Saved entries:

*** Begin section ***

(* ===== verification/ImageDelete.v ===== *)
(** * daemon/image_delete.go: deleting images

    The job untags an image, deletes it from the graph (Images.v) when no name
    (Tags.v), no child and no container (Names.v) needs it any more, and goes on
    with its parent, which it prunes under the same conditions.  The rows of
    the answer and the events are lists; the containers are a list in the order
    of [daemon.List], [readdir] reads the directory of the graph, and [history]
    bounds the walks through the ancestors of an image. *)

From stdpp Require Import base gmap sets list strings.
From Stdlib Require Import ZArith Lia Ascii.
From S2P Require Import Prelude GoStrings GoPath Parsers RunConfig State Names Tags Images.

Local Open Scope Z_scope.

Record World (T D : Type) := {
  graph : Graph T D;
  store : TagStore;
  imgs : list (string * string);
  events : list (string * string) }.
Arguments graph {T D} _.
Arguments store {T D} _.
Arguments imgs {T D} _.
Arguments events {T D} _.

Section ImageDelete.
Context {T D L : Type} {HT : Trie T} {HD : GraphDriver D L}.
Context (Root : list string) (layer_size : L -> option L -> Z).
Context (order : forall V, gmap string V -> list (string * V)) (readdir : Graph T D -> list string) (history : nat).
Implicit Types (w : World T D) (g : Graph T D).

Definition with_graph w g : World T D := {| graph := g; store := store w; imgs := imgs w; events := events w |}.
Definition with_store w s : World T D := {| graph := graph w; store := s; imgs := imgs w; events := events w |}.
Definition report w (key value : string) (event : string * string) : World T D :=
  {| graph := graph w; store := store w; imgs := imgs w ++ [(key, value)]; events := events w ++ [event] |}.

(** [daemon.Repositories().LookupImage] *)
Definition lookup_image w (name : string) : World T D * result string Image :=
  let '(s, r) := Tags.LookupImage (H := graph_store Root layer_size (graph w)) order name (store w) in (with_store w s, r).

Definition container_conflict (imgID : string) (force : bool) (message : string) (c : Names.Container) (_ : ()) (p : Image) : result string () :=
  if String.eqb imgID (ID p) then
    if State.IsRunning (Names.state c) then
      if force then Err ("Conflict, cannot force delete " +:+ TruncateID imgID +:+ " because the running container " +:+ TruncateID (Names.ID c) +:+ " is using it" +:+ message +:+ ", stop it and retry")
      else Err ("Conflict, cannot delete " +:+ TruncateID imgID +:+ " because the running container " +:+ TruncateID (Names.ID c) +:+ " is using it" +:+ message +:+ ", stop it and use -f to force")
    else if negb force then Err ("Conflict, cannot delete " +:+ TruncateID imgID +:+ " because the container " +:+ TruncateID (Names.ID c) +:+ " is using it" +:+ message +:+ ", use -f to force")
    else Ok ()
  else Ok ().

Fixpoint canDeleteImage_loop (imgID : string) (force : bool) (message : string) (containers : list Names.Container) w : outcome (World T D * result string ()) :=
  match containers with
  | [] => Return (w, Ok ())
  | container :: rest =>
      let '(w, parent) := lookup_image w (Names.Image container) in
      match parent with
      | Err e => Return (w, Err e)
      | Ok parent =>
          r ← WalkHistory Root layer_size (container_conflict imgID force message container) history (graph w) parent ();
          match r with
          | Err e => Return (w, Err e)
          | Ok _ => canDeleteImage_loop imgID force message rest w
          end
      end
  end.

Definition canDeleteImage (containers : list Names.Container) w (imgID : string) (force untagged : bool) : outcome (World T D * result string ()) :=
  canDeleteImage_loop imgID force (if untagged then " (docker untagged the image)" else "") containers w.

(** The tags of an image that is deleted by its identifier, all of one
    repository unless forced. *)
Fixpoint repo_tags (name : string) (force : bool) (names : list string) (repoName : string) (tags : list string) : result string (string * list string) :=
  match names with
  | [] => Ok (repoName, tags)
  | repoAndTag :: names =>
      let '(parsedRepo, parsedTag) := ParseRepositoryTag repoAndTag in
      if String.eqb repoName "" || String.eqb repoName parsedRepo then
        repo_tags name force names parsedRepo (if String.eqb parsedTag "" then tags else tags ++ [parsedTag])
      else if negb force then Err ("Conflict, cannot delete image " +:+ name +:+ " because it is tagged in multiple repositories, use -f to force")
      else repo_tags name force names repoName tags
  end.

Fixpoint untag (repoName : string) (imgID : string) (tags : list string) (tagDeleted : bool) w : World T D * result string bool :=
  match tags with
  | [] => (w, Ok tagDeleted)
  | tag :: tags =>
      let '(s, r) := Tags.Delete repoName tag (store w) in
      let w := with_store w s in
      match r with
      | Err e => (w, Err e)
      | Ok tagDeleted =>
          untag repoName imgID tags tagDeleted (if tagDeleted then report w "Untagged" (repoName +:+ ":" +:+ tag) ("untag", imgID) else w)
      end
  end.

Definition names_of_image w (id : string) : list string := default [] (ByID order (store w) !! id).

Definition no_such_image w (name repoName tag : string) : World T D * result string () :=
  let '(s, r) := Tags.Get repoName (store w) in
  (with_store w s, match r with
                   | Ok (Some _) => Err ("No such image: " +:+ repoName +:+ ":" +:+ tag)
                   | _ => Err ("No such image: " +:+ name)
                   end).

(** [io] is what the disk does while the graph deletes. *)
Fixpoint DeleteImage (fuel : nat) (io : Disk_io) (containers : list Names.Container) (name : string) (first force noprune : bool) w : outcome (World T D * result string ()) :=
  match fuel with
  | O => OutOfFuel
  | S fuel =>
      let '(repoName, tag) := ParseRepositoryTag name in
      let tag := if String.eqb tag "" then DEFAULTTAG else tag in
      let '(w, img) := lookup_image w name in
      match img with
      | Err _ => Return (no_such_image w name repoName tag)
      | Ok img =>
          let repoName := if contains name (ID img) then "" else repoName in
          let byParents := ByParent Root layer_size (graph w) (readdir (graph w)) in
          match (if String.eqb repoName "" then repo_tags name force (names_of_image w (ID img)) "" [] else Ok (repoName, [tag])) with
          | Err e => Return (w, Err e)
          | Ok (repoName, tags) =>
              if negb first && negb (bool_decide (tags = [])) then Return (w, Ok ())
              else
                let '(w, tagDeleted) := untag repoName (ID img) tags false w in
                match tagDeleted with
                | Err e => Return (w, Err e)
                | Ok tagDeleted =>
                    let names := names_of_image w (ID img) in
                    if (bool_decide (length names <= 1)%nat && String.eqb repoName "" || bool_decide (names = [])) &&
                       bool_decide (default [] (byParents !! ID img) = []) then
                      '(w, r) ← canDeleteImage containers w (ID img) force tagDeleted;
                      match r with
                      | Err e => Return (w, Err e)
                      | Ok _ =>
                          let '(s, r) := DeleteAll order (ID img) (store w) in
                          let w := with_store w s in
                          match r with
                          | Err e => Return (w, Err e)
                          | Ok _ =>
                              let '(g, r) := Images.Delete Root (graph w) io (ID img) in
                              let w := with_graph w g in
                              match r with
                              | Err e => Return (w, Err e)
                              | Ok _ =>
                                  let w := report w "Deleted" (ID img) ("delete", ID img) in
                                  if negb (String.eqb (Parent img) "") && negb noprune then
                                    '(w, r) ← DeleteImage fuel io containers (Parent img) false force noprune w;
                                    Return (w, if first then r else Ok ())
                                  else Return (w, Ok ())
                              end
                          end
                      end
                    else Return (w, Ok ())
                end
          end
      end
  end.

(** The job, which answers with the rows. *)
Definition ImageDelete (fuel : nat) (io : Disk_io) (containers : list Names.Container) (args : list string) (force noprune : bool) w :
    outcome (World T D * result string (list (string * string))) :=
  match args with
  | [name] =>
      let w := {| graph := graph w; store := store w; imgs := []; events := events w |} in
      '(w, r) ← DeleteImage fuel io containers name true force noprune w;
      Return (w, match r with
                 | Err e => Err e
                 | Ok _ => if bool_decide (imgs w = []) then Err ("Conflict, " +:+ name +:+ " wasn't deleted") else Ok (imgs w)
                 end)
  | _ => Return (w, Err "Usage: image_delete IMAGE")
  end.
End ImageDelete.

(** ** Names *)

(** What deleting tags leaves: the tags that are not among the names [u]. *)
Definition untagged (u : list string) (s s' : TagStore) : Prop :=
  synced s' /\ (forall r, Repositories s !! r = None -> Repositories s' !! r = None) /\
  forall r t, tag_of s' r t = if decide (r +:+ ":" +:+ t ∈ u) then None else tag_of s r t.

(** Names as [Set_] accepts them. *)
Definition names_wf (s : TagStore) : Prop :=
  forall r t id, tag_of s r t = Some id -> r <> "" /\ is_ok (validateTagName t) = true.

Lemma untagged_nil s : synced s -> untagged [] s s.
Proof. intros Hs. split; [done|]. split; [done|]. intros r t. by rewrite decide_False by apply not_elem_of_nil. Qed.

Lemma untagged_app u v s s1 s2 : untagged u s s1 -> untagged v s1 s2 -> untagged (u ++ v) s s2.
Proof.
  intros (_ & H1 & H2) (Hs & H3 & H4). split; [done|]. split; [auto|]. intros r t. rewrite H4, H2.
  destruct (decide (r +:+ ":" +:+ t ∈ v)); [by rewrite decide_True by (apply elem_of_app; by right)|].
  destruct (decide (r +:+ ":" +:+ t ∈ u)); [by rewrite decide_True by (apply elem_of_app; by left)|].
  rewrite decide_False; [done|]. by intros [?|?]%elem_of_app.
Qed.

Lemma untagged_wf u s s' : untagged u s s' -> names_wf s -> names_wf s'.
Proof. intros (_ & _ & H) Hw r t id. rewrite H. case_decide; [done|]. apply Hw. Qed.

Lemma valid_tag_colon t : is_ok (validateTagName t) = true -> t <> "" /\ contains_char "/" t = false /\ contains_char ":" t = false.
Proof. apply validateTagName_ok. Qed.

*** End section ***

- **What to work on**: Using the records above, select and copy every line that has the word "daemon".

- **Exercise answer**:
(** * daemon/image_delete.go: deleting images
    of [daemon.List], [readdir] reads the directory of the graph, and [history]
(** [daemon.Repositories().LookupImage] *)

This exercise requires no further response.